Acabo de terminar la primera temporada de Separación. Además del mejor “finale” que recuerdo desde las buenas temporadas de Perdidos, me ha dejado con la desasosegante sensación de tener que esperar un tiempo indefinido para ver la continuación, y me ha dado una excusa perfecta para traer una reflexión al blog acerca de la premisa de partida de esta serie: una empresa que instala un chip en el cerebro de sus empleados que hace que al entrar en la oficina olviden todo acerca de su vida fuera de ella, y al salir olviden todo lo que pasó allí.

¿Es posible la separación total de la vida personal y la vida laboral en la sociedad de la hiperconexión y del teletrabajo?

Separación

Sinceramente creo que lo que estamos viviendo ahora es una situación totalmente opuesta a la de Separación , una situación que hubiera sido considerada una distopía en cualquier serie de los 90: El trabajo, a través de nuestros distintos dispositivos conectados a internet, y de nuestras redes sociales, se cuela continuamente en nuestra vida personal, y resulta difícil sacárnoslo de la cabeza, aunque (aún) no tengamos un chip en el cerebro. (Elon Musk sonreiría maliciosamente si leyera esta frase).

Yo que me considero aristotélico, por viejuno y porque en la mayoría de los casos pienso que la virtud está en el término medio, no creo que ni la distopía de la serie, ni la realidad distópica actual sean la fórmula perfecta.
La observación de mi entorno (una práctica espacialmente recomendable si te gusta escribir) y la experiencia propia me sugieren que suele ser sano que la información del plano personal fluya en el laboral, pero que, cuando lo hace en sentido contrario, especialmente si no establecemos rutinas que nos permitan dosificarlo, puede ser dañino.

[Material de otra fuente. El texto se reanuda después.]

(** *** After a timeout *)
(** The retransmissions of a chain of entries, from position [k] of the wire on, are
    taken one after the other. *)
Lemma takes_chain x y p t c n l : forall o k q,
  chain x o n l -> l <> [] -> world_ok x y p q -> bounded p q -> instant_ok t -> conn_inv c ->
  Forall entry_ok l ->
  (forall j e, l !! j = Some e ->
    p_sent p !! (k + j)%nat = Some (SegmentBuilder_build (data_builder c F_PSH_ACK (e_seq e) (e_data e)))) ->
  0 <= o <= delivered q ->
  leads t p q (fun p' q' => p' = p /\ world_ok x y p q' /\ p_gave q' = p_gave q /\
    n <= delivered q' /\ last (p_sent q') = Some (build_ack (p_conn q'))).
Proof.
  induction l as [|e l IH]; intros o k q Hc Hne HW Hb Ht HI He Hw Ho; [done |].
  destruct Hc as (Es & Hl & Hc). apply Forall_cons in He as [[Hs1 Hd1 Hl1 _] He].
  pose proof (Hw 0%nat e eq_refl) as Hw0. rewrite Nat.add_0_r in Hw0.
  assert (Hraw : data_raw x (SegmentBuilder_build (data_builder c F_PSH_ACK (e_seq e) (e_data e))) o
    (len (e_data e))).
  { eexists. split; [by apply (data_builder_ok c F_PSH_ACK (e_seq e) (e_data e))|].
    split; [reflexivity |]. split; [exact Es |]. by split. }
  apply (leads_trans _ _ _ _ _ (takes x y p q t k _ o _ HW Hb Ht Hw0 Hraw Ho)).
  intros p1 q1 (-> & HW1 & Hg1 & Hd & Hcov & Hlast).
  destruct l as [|e' l].
  - cbn [chain] in Hc. apply leads_done. split_and!; (done || lia).
  - assert (Hb1 : bounded p q1) by by eapply bounded_gave.
    apply (leads_trans _ _ _ _ _ (IH _ (S k) q1 Hc ltac:(done) HW1 Hb1 Ht HI He
      ltac:(intros j e1 Hj; rewrite <- (Hw (S j) e1 Hj); f_equal; lia) ltac:(lia))).
    intros p2 q2 (-> & HW2 & Hg2 & Hn & Hlast2). apply leads_done. split_and!; (done || congruence).
Qed.

Lemma settles x y p q T t :
  world_ok x y p q -> bounded p q -> instant_ok t -> T + MAX_RTO <= t ->
  kept T x (p_conn p) (stream_of p) ->
  leads t p q (fun p' q' => world_ok x y p' q' /\ p_gave p' = p_gave p /\ p_gave q' = p_gave q /\
    quiet p').
Proof.
  intros HW Hb Ht HT [(o & Ho & Hc) Htimes]. cbn [stream_of acked sent] in *.
  destruct (world_sides _ _ _ _ HW) as (rd & rd' & HA & HB). pose proof (so_order _ _ _ _ _ HA) as Hord.
  destruct (decide (una (p_conn p) = nxt (p_conn p))) as [Hq|Hq]; [by apply leads_done |].
  assert (Hlt : confirmed p <> transmitted p)
    by (intros E; by apply Hq, (proj2 (quiet_confirmed _ _ _ _ _ HA Hb))).
  set (l := entries (retransmit_queue (p_conn p))) in *.
  assert (Hne : l <> []) by (intros E; rewrite E in Hc; cbn [chain] in Hc; lia).
  destruct (retransmits_all _ _ _ _ _ _ _ (side_rel _ _ _ _ _ HA) T t Ht Htimes HT)
    as (c' & Ec & Eu & En). fold l in Ec.
  destruct (scheduled_move x y p q (Do (EvRetransmit t)) t HW Hb Ht (or_introl eq_refl))
    as (p1 & E & HW1 & Hg & _).
  apply (leads_sender t p q (Do (EvRetransmit t)) p1 _ eq_refl E).
  assert (Hb1 : bounded p1 q) by by eapply bounded_gave.
  destruct (world_sides _ _ _ _ HW1) as (rd1 & rd1' & HA1 & HB1).
  cbn [peer_move] in E. unfold peer_do in E. rewrite Ec in E. cbn [mbind Res_bind] in E. injection E as <-.
  pose proof (cr_inv _ _ _ _ _ _ _ (side_rel _ _ _ _ _ HA1)) as HI1. cbn [p_conn] in HI1.
  destruct Hb as [Hbp Hbq].
  assert (Htr : nxt c' = seq_of x (transmitted p)) by (rewrite En; apply (side_numbers _ _ _ _ _ HA)).
  pose proof (transmitted_is x y _ q rd1 _ HA1 Hb1 Htr ltac:(lia)) as Htr1.
  apply (leads_trans _ _ _ _ _ (takes_chain x y _ t c' _ l o (length (p_sent p)) q Hc Hne HW1 Hb1 Ht HI1
    (rqw_entries _ (ci_rtq _ (cr_inv _ _ _ _ _ _ _ (side_rel _ _ _ _ _ HA))))
    ltac:(intros j e Hj; cbn [p_sent];
          rewrite lookup_app_r, Nat.add_comm, Nat.add_sub by lia; by rewrite list_lookup_fmap, Hj)
    ltac:(lia))).
  intros p2 q2 (-> & HW2 & Hg2 & Hcov & Hlast).
  pose proof (bounded_gave _ _ _ q2 eq_refl Hg2 Hb1) as Hb2.
  destruct (world_sides _ _ _ _ HW2) as (rd2 & rd2' & HA2 & HB2). pose proof (so_order _ _ _ _ _ HA2) as Hord2.
  apply (leads_trans _ _ _ _ _ (learns x y _ q2 t HW2 Hb2 Ht ltac:(rewrite Htr1 in *; lia) Hlast)).
  intros p3 q3 (-> & HW3 & Hg3 & Hq3 & _). apply leads_done. rewrite Hg in Hg3. by split_and!.
Qed.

Dicho de otro modo, más ejemplificado, cuanto más conocemos a la persona que hay detrás del ser que tenemos enfrente en la oficina más cercanos nos sentimos a él, y más proclives somos a establecer relaciones colaborativas. Sin embargo, cuanto más dejamos que el trabajo entre en nuestras vidas privadas, más desconexión sufrimos con nuestro entorno cercano, a veces literal porque el móvil nos abstrae de su presencia, o a veces metafórica, porque si les ponemos la cabeza como un bombo con nuestros pesares laborales empezaran a añorar a aquel abstraído ser con vista perdida en el móvil que criticaban antes. Pero, sobre todo, resumiendo, cuanto más hablamos sobre nuestro trabajo menos desconectamos de él.

Por eso creo que es el momento justo para hacer políticas de desconexión digital que sean algo más que un folio lleno de buenas intenciones, y sobre todo adquirir compromiso con ellas. Porque, ¿sabéis qué? Si no somos capaces de hacerlo nosotros, muy pronto lo hará una inteligencia artificial entrenada por un psicólogo, una patronal o un sindicato. Y llamadme raro, pero yo prefiero ser un ser humano autónomo y responsable de mis decisiones, que un trabajador autómata tutelado por una IA.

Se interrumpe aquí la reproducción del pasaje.